> [EXTRACTED INFORMATION]:
(* ===== verification/VsprintfDecode.v ===== *)
(** * lib/vsprintf.c: reading a format

    [format_decode] returns a tail of the format that is shorter unless the
    conversion is invalid, and specifications that the output functions can
    work with. It follows that going through a format ends. *)

From Stdlib Require Import String.
From S2P Require Import Prelude Ctype Kstrtox StringMem Memmove LibString Vsprintf VsprintfNumber VsprintfText VsprintfSpec.

Local Open Scope Z_scope.

(** ** Tails of a format *)

Definition tail_of (rest fmt : list Z) : Prop := exists k, rest = drop k fmt.

Lemma tail_refl l : tail_of l l.
Proof. exists 0%nat. by rewrite drop_0. Qed.

Lemma tail_drop k l l' : tail_of l l' -> tail_of (drop k l) l'.
Proof. intros [j ->]. exists (j + k)%nat. by rewrite drop_drop. Qed.

Lemma tail_trans l1 l2 l3 : tail_of l1 l2 -> tail_of l2 l3 -> tail_of l1 l3.
Proof. intros [j ->]. apply tail_drop. Qed.

Lemma tail_cons c l l' : tail_of l l' -> tail_of l (c :: l').
Proof. intros [j ->]. by exists (S j). Qed.

Lemma tail_length l l' : tail_of l l' -> (length l <= length l')%nat.
Proof. intros [j ->]. rewrite length_drop. lia. Qed.

Lemma tail_Forall (P : Z -> Prop) l l' : tail_of l l' -> Forall P l' -> Forall P l.
Proof. intros [j ->]. apply Forall_drop. Qed.

#[local] Hint Resolve tail_refl tail_drop tail_cons : core.

Lemma skip_atoi_tail i s : tail_of (snd (skip_atoi i s)) s.
Proof. revert i. induction s as [|c s IH]; intros i; cbn [skip_atoi]; [done|]. destruct (isdigit c); [|done]. auto. Qed.

Lemma skip_text_tail fmt : tail_of (skip_text fmt) fmt.
Proof. induction fmt as [|c fmt IH]; cbn [skip_text]; [done|]. destruct (c =? 37); auto. Qed.

Lemma skip_alnum_tail fmt : tail_of (skip_alnum fmt) fmt.
Proof. induction fmt as [|c fmt IH]; cbn [skip_alnum]; [done|]. destruct (isalnum c); auto. Qed.

Lemma decode_flags_tail fmt f : tail_of (fst (decode_flags fmt f)) fmt.
Proof.
  revert f. induction fmt as [|c fmt IH]; intros f; cbn [decode_flags]; [done|].
  repeat (case_cmp; [by apply tail_cons|]). done.
Qed.

Lemma decode_qualifier_tail fmt : tail_of (snd (decode_qualifier fmt)) fmt.
Proof. unfold decode_qualifier. repeat case_cmp; cbn [snd]; auto. Qed.

(** ** Specifications *)

Definition flags_ok (spec : printf_spec) : Prop := 0 <= flags spec < 256.

(** The types that [number] is called for. *)
Definition is_integer (t : format_type) : bool :=
  match t with
  | FORMAT_TYPE_LONG_LONG | FORMAT_TYPE_ULONG | FORMAT_TYPE_LONG | FORMAT_TYPE_UBYTE | FORMAT_TYPE_BYTE
  | FORMAT_TYPE_USHORT | FORMAT_TYPE_SHORT | FORMAT_TYPE_UINT | FORMAT_TYPE_INT | FORMAT_TYPE_SIZE_T
  | FORMAT_TYPE_PTRDIFF => true
  | _ => false
  end.

Lemma set_flags_ok f spec : flags_ok (set_flags f spec).
Proof. unfold flags_ok. cbn. unfold u8. apply Z.mod_pos_bound. lia. Qed.

(** What a step of decoding returns for a format of at most [n] characters. *)
Definition decoded (fmt : list Z) (n : nat) (r : list Z * printf_spec) : Prop :=
  tail_of (fst r) fmt /\ flags_ok (snd r) /\ (is_integer (type (snd r)) = true -> spec_ok (snd r)) /\
  (type (snd r) = FORMAT_TYPE_INVALID \/ (length (fst r) < n)%nat).

Lemma drop_shorter fmt : ch fmt 0 <> 0 -> (length (drop 1 fmt) < length fmt)%nat.
Proof. destruct fmt; cbn; [done|]. rewrite drop_0. lia. Qed.

Lemma decoded_weaken fmt fmt' n n' r : decoded fmt n r -> tail_of fmt fmt' -> (n <= n')%nat -> decoded fmt' n' r.
Proof.
  intros (Ht & Hf & Hs & Hl) Ht' Hn. split; [by eapply tail_trans|]. split; [done|]. split; [done|].
  destruct Hl; [by left|right; lia].
Qed.

Lemma decode_conversion_ok fmt spec : flags_ok spec -> decoded fmt (length fmt) (decode_conversion fmt spec).
Proof.
  intros Hf. unfold decode_conversion. pose proof (decode_qualifier_tail fmt) as Ht.
  destruct (decode_qualifier fmt) as [q fmt']. cbn [snd] in Ht. cbn zeta. pose proof (tail_length _ _ Ht) as Hle.
  assert (Hd : forall spec', ch fmt' 0 <> 0 -> flags_ok spec' -> (is_integer (type spec') = true -> spec_ok spec') ->
            decoded fmt (length fmt) (drop 1 fmt', spec')).
  { intros spec' Hc Hf' Hs. split; [by apply tail_drop|]. csplit; [done|done|]. right. cbn [fst].
    pose proof (drop_shorter fmt' Hc). lia. }
  repeat (case_cmp; [apply Hd; [lia| |]; try done; try (intros _; split; [|cbn; tauto]); try done; apply set_flags_ok|]).
  split; [done|]. csplit; [done|done|by left].
Qed.

Lemma decode_precision_ok fmt spec : flags_ok spec -> decoded fmt (length fmt) (decode_precision fmt spec).
Proof.
  intros Hf. unfold decode_precision. cbn zeta. case_cmp; [|by apply decode_conversion_ok].
  assert (Hlt : (length (drop 1 fmt) < length fmt)%nat) by (apply drop_shorter; lia).
  case_cmp.
  - pose proof (skip_atoi_tail 0 (drop 1 fmt)) as Ht. destruct (skip_atoi 0 (drop 1 fmt)) as [p fmt']. cbn [snd] in Ht.
    eapply decoded_weaken; [apply decode_conversion_ok; by case_cmp|eapply tail_trans; [exact Ht|auto]|].
    apply tail_length in Ht. lia.
  - case_cmp.
    + split; [by repeat apply tail_drop|]. csplit; [done|done|]. right. cbn [fst]. rewrite length_drop. lia.
    + eapply decoded_weaken; [by apply decode_conversion_ok|auto|lia].
Qed.

Lemma format_decode_ok fmt spec :
  Forall (fun c => 0 < c < 256) fmt -> fmt <> [] -> flags_ok spec -> decoded fmt (length fmt) (format_decode fmt spec).
Proof.
  intros Hc Hne Hf. unfold format_decode.
  assert (Hmain : decoded fmt (length fmt)
    (let rest := skip_text fmt in
     if negb (length rest =? length fmt)%nat || (ch rest 0 =? 0) then (rest, set_type FORMAT_TYPE_NONE spec)
     else let '(fmt, f) := decode_flags (drop 1 rest) 0 in
       let spec := set_width (-1) (set_flags f (set_type FORMAT_TYPE_NONE spec)) in
       if isdigit (ch fmt 0) then let '(w, fmt) := skip_atoi 0 fmt in decode_precision fmt (set_width w spec)
       else if ch fmt 0 =? 42 then (drop 1 fmt, set_type FORMAT_TYPE_WIDTH spec) else decode_precision fmt spec)).
  { cbn zeta. pose proof (skip_text_tail fmt) as Ht. pose proof (tail_length _ _ Ht) as Hle.
    assert (Hz : ch (skip_text fmt) 0 = 0 -> skip_text fmt = []).
    { intros H0. destruct (skip_text fmt) as [|c l]; [done|]. cbn in H0. subst c.
      apply (tail_Forall _ _ _ Ht), Forall_cons in Hc as [? _]. lia. }
    destruct (negb _ || _) eqn:E.
    - split; [done|]. csplit; [done|done|]. right. cbn [fst]. apply orb_true_iff in E as [E|E].
      + apply negb_true_iff, Nat.eqb_neq in E. lia.
      + rewrite Hz by lia. destruct fmt; [done|cbn; lia].
    - apply orb_false_iff in E as [_ E]. pose proof (drop_shorter (skip_text fmt) ltac:(lia)) as Hlt.
      pose proof (decode_flags_tail (drop 1 (skip_text fmt)) 0) as Htf.
      destruct (decode_flags (drop 1 (skip_text fmt)) 0) as [fmt' f]. cbn [fst] in Htf. pose proof (tail_length _ _ Htf).
      assert (Ht' : tail_of fmt' fmt) by (eapply tail_trans; [exact Htf|by apply tail_drop]).
      pose proof (set_flags_ok f (set_type FORMAT_TYPE_NONE spec)) as Hf'. case_cmp.
      + pose proof (skip_atoi_tail 0 fmt') as Hta. destruct (skip_atoi 0 fmt') as [w fmt'']. cbn [snd] in Hta.
        eapply decoded_weaken; [by apply decode_precision_ok|by eapply tail_trans|]. apply tail_length in Hta. lia.
      + case_cmp.
        * split; [by apply tail_drop|]. csplit; [done|done|]. right. cbn [fst]. rewrite length_drop. lia.
        * eapply decoded_weaken; [by apply decode_precision_ok|done|lia]. }
  destruct (type spec); try exact Hmain.
  - apply decode_precision_ok. case_cmp; [apply set_flags_ok|done].
  - apply decode_conversion_ok. by case_cmp.
Qed.
Module CarState.
Record t : Type := mk {
  vEgo : float;
  steeringAngleDeg : float;
  steeringPressed : bool;
  steeringRateLimited : bool
}.
End CarState.

Module LiveParameters.
Record t : Type := mk {
  angleOffsetDeg : float;
  roll : float
}.
End LiveParameters.

Module Measurement.
Record t : Type := mk { value : list float }.
End Measurement.

Module LiveLocationKalman.
Record t : Type := mk { angularVelocityCalibrated : Measurement.t }.
End LiveLocationKalman.

(** [log.ControlsState.LateralTorqueState]: the diagnostics record. *)
Module Log.
Record t : Type := mk {
  active : bool;
  usingRightTune : bool;
  error : float;
  p : float;
  i : float;
  d : float;
  f : float;
  output : float;
  saturated : bool;
  actualLateralAccel : float;
  desiredLateralAccel : float
}.

Definition new_message : t :=
  mk false false 0 0 0 0 0 0 false 0 0.
Fixpoint Contains (s substr : string) : bool :=
  HasPrefix s substr
  || match s with
     | String _ s' => Contains s' substr
     | EmptyString => false
     end.

(** ** RegisterRouter and RegisterRouters: the builder *)

Section Builder.

Variable H : Type.   (* HandlerFunc *)

Record RegisterRouter : Type := mkRegisterRouter {
  Path : string;
  Methods : gmap string H
}.

Record RegisterRouters : Type := mkRegisterRouters {
  PathFixed : string;
  Routers : list RegisterRouter
}.

(** The methods have a pointer receiver and update the struct in place;
    here they take the struct and return the updated one. *)

Definition NewRouters : RegisterRouters :=
  {| PathFixed := EmptyString; Routers := [] |}.

Definition AddRouter (path : string) (methods : gmap string H)
    (r : RegisterRouters) : RegisterRouters :=
  {| PathFixed := PathFixed r;
     Routers := Routers r ++ [ {| Path := path; Methods := methods |} ] |}.

Definition AddRouterFx (params : string) (methods : gmap string H)
    (r : RegisterRouters) : RegisterRouters :=
  let path := TrimSpace params in
  let path := if (0 <? String.length path)%nat
              then PathFixed r +:+ path
              else PathFixed r in
  {| PathFixed := PathFixed r;
     Routers := Routers r ++ [ {| Path := path; Methods := methods |} ] |}.

Definition GetAllRouters (r : RegisterRouters) : list RegisterRouter :=
  Routers r.

Definition GetRouters (path : string) (r : RegisterRouters)
    : list RegisterRouter :=
  fold_left
    (fun routers router =>
       if String.eqb (Path router) path then routers ++ [router] else routers)
    (Routers r) [].

Definition GetRoutersFx (r : RegisterRouters) : list RegisterRouter :=
  fold_left
    (fun routers router =>
       if Contains (Path router) (PathFixed r)
       then routers ++ [router] else routers)
    (Routers r) [].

> [EXERCISE]: Take the lines above from the one containing "Lemma tail_cons c" to the one containing "Lemma skip_atoi_tail i" and retype them exactly, both ends included, with nothing added.

> [OUTPUT OF THE EXERCISE]:
Lemma tail_cons c l l' : tail_of l l' -> tail_of l (c :: l').
Proof. intros [j ->]. by exists (S j). Qed.

Lemma tail_length l l' : tail_of l l' -> (length l <= length l')%nat.
Proof. intros [j ->]. rewrite length_drop. lia. Qed.

Lemma tail_Forall (P : Z -> Prop) l l' : tail_of l l' -> Forall P l' -> Forall P l.
Proof. intros [j ->]. apply Forall_drop. Qed.

#[local] Hint Resolve tail_refl tail_drop tail_cons : core.

Lemma skip_atoi_tail i s : tail_of (snd (skip_atoi i s)) s.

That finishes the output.